Fig. 8: Schematic representation of ATG8 delipidation importance for autophagy in the different eukaryotic kingdoms.

ATG4-dependent delipidation of ATG8 is considered to be generally conserved in plants, animals, and fungi. However, this process is critical for the early steps of autophagosome maturation in yeast cells (phagophore elongation), while in mammalian cells the same delipidation step is critical for the later stage of autophagy (docking of complete autophagosomes to lysosomes). In this study, we show that although ATG8 delipidation occurs in plants, it is dispensable for autophagy.

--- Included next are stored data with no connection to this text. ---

(* ===== verification/_CoqProject ===== *)
-Q . S2P
Prelude.v
Uint256.v
WideArith.v
ChainParams.v
Block.v
BlockIndex.v
Difficulty.v
Transaction.v
Fees.v
Script.v
Interpreter.v
Htlc.v
BlockTxs.v
SigBatch.v
UtxoStore.v
UtxoBlock.v
TxValidation.v
Dfmp.v
Mik.v
IdentityDb.v
DfmpPow.v
Cooldown.v
Attestation.v
VdfValidation.v
BlockValidation.v
ChainState.v
Doubles.v
Mempool.v
BlockStorage.v
ReorgWal.v
TipUpdate.v
Activation.v
ActivationReturns.v
Rewind.v
OrphanManager.v
HeadersSync.v
Base58.v
BlockTracker.v
BlockEncodings.v
ForkManager.v
MempoolPersist.v
NetAddress.v
AddrMan.v
PeersFile.v
BanManager.v
TxRelay.v
RegistrationManager.v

The different roles ATG8-delipidation plays in autophagosome maturation might be representative of autophagy adaptation to the various strategies for the lytic compartment (single large immobile vacuoles in plant and yeast cells vs numerous small motile lysosomes in animal cells), for phagophore assembly sites (single site in yeast vs numerous sites in animal and plant cells), and autophagosome trafficking towards the lytic compartment (autophagosome formation in the proximity to the vacuole in yeast, trafficking of autophagosomes towards immobile vacuole in plants, coordinated trafficking of autophagosomes and lysosomes to their meeting spot in mammalian cells). C cargo, N nucleus, PE phosphatidylethanolamine.